Edmonton restaurants forced to adapt to high food prices amid global supply chain disruption
Some Edmonton-area restaurants are feeling the effects the COVID-19 pandemic is having on the global supply chain.
As food prices rise, some restaurateurs are forced to pass those increases onto consumers.
"It affects us the same way it affects people at the grocery store," Chartier sous-chef Travis Golbeck told CTV News Edmonton. "We are seeing an increase in prices and we are seeing a decline in the availability of products."
The sous-chef for the Beaumont, Alta., French restaurant said over the last three years, the cost of flour has jumped 40 per cent and butter 12 per cent. The price of buckwheat has quadrupled in price this week alone.
"We use canola oil in our fryers, that’s a wonderful, beautiful Alberta product," he said. "Six months ago we were paying $33 for 20 litres and now we’re paying $55 for 20 litres in six months."

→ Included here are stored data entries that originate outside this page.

(** ** The reference normalization layer *)

(** Where the moving statistic and the batch statistic have the same
    dimensions, the update is elementwise. *)
Lemma moved_elementwise (old batch : Tensor) (decay : R) :
  dims old = dims batch ->
  dims (moved old batch decay) = dims old
  /\ forall i, valid_index (dims old) i ->
               elem (moved old batch decay) i
               = (elem old i - (elem old i - elem batch i) * decay)%R.
Proof.
  intros Hd. unfold moved.
  assert (dims (broadcast2 Rmult (broadcast2 Rminus old batch)
                  {| dims := []; elem := fun _ => decay |}) = dims old) as H1.
  { cbn [dims broadcast2]. rewrite <- Hd, broadcast_dims_same.
    apply broadcast_dims_scalar. }
  split.
  - cbn [dims broadcast2] in *. rewrite H1. apply broadcast_dims_same.
  - intros i Hi. cbn [elem broadcast2]. rewrite H1.
    rewrite (broadcast_index_valid Hi).
    cbn [elem broadcast2 dims]. rewrite <- Hd, broadcast_dims_same.
    rewrite !(broadcast_index_valid Hi). reflexivity.
Qed.

Lemma moving_update_stores {F : Type} {FO : FloatOps F}
  (env : Output F -> Tensor) (moving batch : Output F) (decay : F) :
  stores_moving_average env (moving_update moving batch decay) moving batch
    (toR decay).
Proof.
  eexists. split; [reflexivity |]. split; [reflexivity |].
  apply moved_elementwise.
Qed.

(** C1. [TFBatchNormalization::Build] with [training = true] takes the mean
    and the variance from [Moments] with [keep_dims = false], which runs
    first; it adds exactly two [AssignSub] nodes, named [update_moving_mean]
    and [update_moving_variance], and registers both as update ops. Run,
    they store [moving - (moving - batch) * (1 - MOMENTUM)]. With
    [training = false] the mean and the variance are the moving statistics,
    no [AssignSub] node is added and no update op is registered. In both
    modes the output is the normalization of [x] by those statistics. *)
Theorem TFBatchNormalization_Build_modes
  {F : Type} {FO : FloatOps F} {K : Constants F}
  (this : TFBatchNormalization.t) (scope : Scope) (x : Output F)
  (axes : list Z) (epsilon : Output F) (g : Graph F) :
  let moving_mean := TFBatchNormalization.moving_mean this in
  let moving_variance := TFBatchNormalization.moving_variance this in
  let gamma := TFBatchNormalization.gamma this in
  let beta := TFBatchNormalization.beta this in
  let decay := fsub (of_int 1) MOMENTUM in
  (exists moments g1 g',
      let update_mean :=
        OpAssignSub moving_mean
          (OpMultiply (OpSub moving_mean (mean moments)) (OpConstF [] [decay])) in
      let update_variance :=
        OpAssignSub moving_variance
          (OpMultiply (OpSub moving_variance (variance moments))
             (OpConstF [] [decay])) in
      Moments scope x axes false g = Ok (moments, g1)
      /\ TFBatchNormalization.Build this scope x axes epsilon true g
         = Ok (batchnorm_form x (mean moments) (variance moments) beta gamma
                 epsilon, g')
      /\ update_ops g' = update_ops g ++ [update_mean; update_variance]
      /\ (exists rest, nodes g' = nodes g1 ++ rest /\ rest <> [])
      /\ (exists added,
            nodes g' = nodes g ++ added
            /\ assign_sub_nodes added
               = [{| node_name := Some "update_moving_mean"%string;
                     node_op := update_mean |};
                  {| node_name := Some "update_moving_variance"%string;
                     node_op := update_variance |}])
      /\ forall env : Output F -> Tensor,
          stores_moving_average env update_mean moving_mean (mean moments)
            (toR decay)
          /\ stores_moving_average env update_variance moving_variance
               (variance moments) (toR decay))
  /\ (exists g',
        TFBatchNormalization.Build this scope x axes epsilon false g
        = Ok (batchnorm_form x moving_mean moving_variance beta gamma epsilon,
              g')
        /\ update_ops g' = update_ops g
        /\ exists added,
            nodes g' = nodes g ++ added /\ assign_sub_nodes added = []).
Proof.
  intros moving_mean moving_variance gamma beta decay.
  subst moving_mean moving_variance gamma beta decay. split.
  - do 3 eexists. cbv zeta.
    split; [run_builder; reflexivity |].
    split; [run_builder; reflexivity |].
    split; [cbn [update_ops]; rewrite <- app_assoc; reflexivity |].
    split; [read_nodes; discriminate |].
    split; [read_nodes; reflexivity |].
    intros env. split; apply moving_update_stores.
  - eexists. split; [run_builder; reflexivity |].
    split; [reflexivity |].
    read_nodes. reflexivity.
Qed.

(** ** The fused normalization layer *)

(** C6. [TFFusedBatchNorm::Build] with [training = true] calls the fused
    primitive in training mode on empty mean and variance, and from the
    batch statistics it returns builds two update assignments of the form
    [moving -= (moving - batch) * (1 - MOMENTUM)], registered as update ops:
    the form and the registration of the reference layer, whose batch
    statistics come from [Moments] instead. With [training = false] it calls
    the primitive with [is_training = false] on the moving mean and the
    moving variance, adds no other node and registers no update op. *)
Theorem TFFusedBatchNorm_Build_modes
  {F : Type} {FO : FloatOps F} {K : Constants F}
  (this : TFFusedBatchNorm.t) (reference : TFBatchNormalization.t)
  (scope : Scope) (x : Output F) (axes : list Z) (reference_epsilon : Output F)
  (variance_epsilon : F) (g : Graph F) :
  let moving_mean := TFFusedBatchNorm.moving_mean this in
  let moving_variance := TFFusedBatchNorm.moving_variance this in
  let gamma := TFFusedBatchNorm.gamma this in
  let beta := TFFusedBatchNorm.beta this in
  let decay := fsub (of_int 1) MOMENTUM in
  (exists g',
      let fused which :=
        OpFusedBatchNorm which x gamma beta (OpConstF [0%Z] [])
          (OpConstF [0%Z] []) variance_epsilon true in
      let update_mean :=
        moving_update moving_mean (fused fused_batch_mean) decay in
      let update_variance :=
        moving_update moving_variance (fused fused_batch_variance) decay in
      TFFusedBatchNorm.Build this scope x variance_epsilon true g
      = Ok (fused fused_y, g')
      /\ update_ops g' = update_ops g ++ [update_mean; update_variance]
      /\ (exists added,
            nodes g' = nodes g ++ added
            /\ assign_sub_nodes added
               = [{| node_name := Some "fused_update_moving_mean"%string;
                     node_op := update_mean |};
                  {| node_name := Some "fused_update_moving_variance"%string;
                     node_op := update_variance |}])
      /\ forall env : Output F -> Tensor,
          stores_moving_average env update_mean moving_mean
            (fused fused_batch_mean) (toR decay)
          /\ stores_moving_average env update_variance moving_variance
               (fused fused_batch_variance) (toR decay))
  /\ (exists moments g1 g',
        Moments scope x axes false g = Ok (moments, g1)
        /\ TFBatchNormalization.Build reference scope x axes reference_epsilon
             true g
           = Ok (batchnorm_form x (mean moments) (variance moments)
                   (TFBatchNormalization.beta reference)
                   (TFBatchNormalization.gamma reference) reference_epsilon, g')
        /\ update_ops g'
           = update_ops g
             ++ [moving_update (TFBatchNormalization.moving_mean reference)
                   (mean moments) decay;
                 moving_update (TFBatchNormalization.moving_variance reference)
                   (variance moments) decay])
  /\ (exists g',
        TFFusedBatchNorm.Build this scope x variance_epsilon false g
        = Ok (OpFusedBatchNorm fused_y x gamma beta moving_mean moving_variance
                variance_epsilon false, g')
        /\ update_ops g' = update_ops g
        /\ exists added,
            nodes g' = nodes g ++ added
            /\ op_types added = ["FusedBatchNorm"]%string).
Proof.
  intros moving_mean moving_variance gamma beta decay.
  subst moving_mean moving_variance gamma beta decay. split; [| split].
  - eexists. cbv zeta.
    split; [run_builder; reflexivity |].
    split; [cbn [update_ops]; rewrite <- app_assoc; reflexivity |].
    split; [read_nodes; reflexivity |].
    intros env. split; apply moving_update_stores.
  - do 3 eexists.
    split; [run_builder; reflexivity |].
    split; [run_builder; reflexivity |].
    cbn [update_ops]. rewrite <- app_assoc. reflexivity.
  - eexists. split; [run_builder; reflexivity |].
    split; [reflexivity |].
    read_nodes. reflexivity.
Qed.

Over at Simply Supper, a frozen meal business in Edmonton, you'll find a similar story.
"Sometimes they send the price increases to me and I think they’re joking," owner Monita Chapman said. "It’s so unprecedented and so extreme that you just honestly don’t even believe it but it is true."
Chapman told CTV News Edmonton prices are the highest she's seen in 15 years.

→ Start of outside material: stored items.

(** * Gemini MCP server: session store, instruction composer, model router
      and tool dispatcher of [src/index.ts], embedded in Rocq.

    Conventions of the embedding.
    - JavaScript strings are [string]s (sequences of 8-bit characters); the
      case mapping of [toLowerCase] and the character classes of the regular
      expression are the ASCII ones.
    - JavaScript numbers that hold timestamps and image counts are integers,
      modelled as [Z] ([NaN] and fractional values are outside the model).
    - An optional field ([cwd?: string]) is an [option]; the truthiness tests
      of the source ([if (config.cwd)], [x || d], [x ?? d]) are written out.
    - The [sessions] map is a [gmap string ConversationSession].
    - Everything the handler reads from outside (clock, random source,
      Gemini client, file system) is a field of the [World] it is run in,
      and every request it issues on the Gemini client is recorded in
      [wire].
    - The handler is an [async] function.  [handleCallTool] is one dispatch
      from its first statement to its [return], with nothing else running
      in between; [begin] and [resume] are its two halves, before and after
      the [await] on the Gemini client, and [execute] runs any interleaving
      of the halves of several dispatches. *)

From Stdlib Require Import ZArith String Ascii.
From stdpp Require Import gmap strings list fin_maps pretty.

Local Open Scope string_scope.
Local Open Scope list_scope.
Local Open Scope Z_scope.

(** ** JavaScript primitives used by the server *)

Module Js.

(** [String.prototype.toLowerCase], on ASCII letters. *)
Definition lower_ascii (c : ascii) : ascii :=
  let n := nat_of_ascii c in
  if (Nat.leb 65 n && Nat.leb n 90)%bool then ascii_of_nat (n + 32) else c.

Fixpoint toLowerCase (s : string) : string :=
  match s with
  | EmptyString => EmptyString
  | String c r => String (lower_ascii c) (toLowerCase r)
  end.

"The supply chain just seems so disrupted that we can’t get our hands on the product that we need," she said. "It’s going up in some cases by $10 or $15 dollars for a case of something."
One expert says transportation costs, weather events and global staffing shortages are to blame.
"We are going to see some of that cost being carried on to us as consumers," said Heather Thomson from the Alberta School of Business.
Raising prices was something Chapman said she didn’t want to do, but felt she had no choice.
"For a family of four you’re going to see about $1 to $1.50 increase on our meals."
Meanwhile, Chartier has taken a slightly different approach by developing a new menu.
"Be really creative in the ingredients that we’re using and to use simple ingredients but to change them in beautiful wonderful ways to make the food elevated to make it something you couldn’t get at home," said Golbeck.
Thomson said consumers can expect the trend of high commodity prices to continue for some time.
"I think this is something we’re going to be looking for well into the holiday season and into 2022."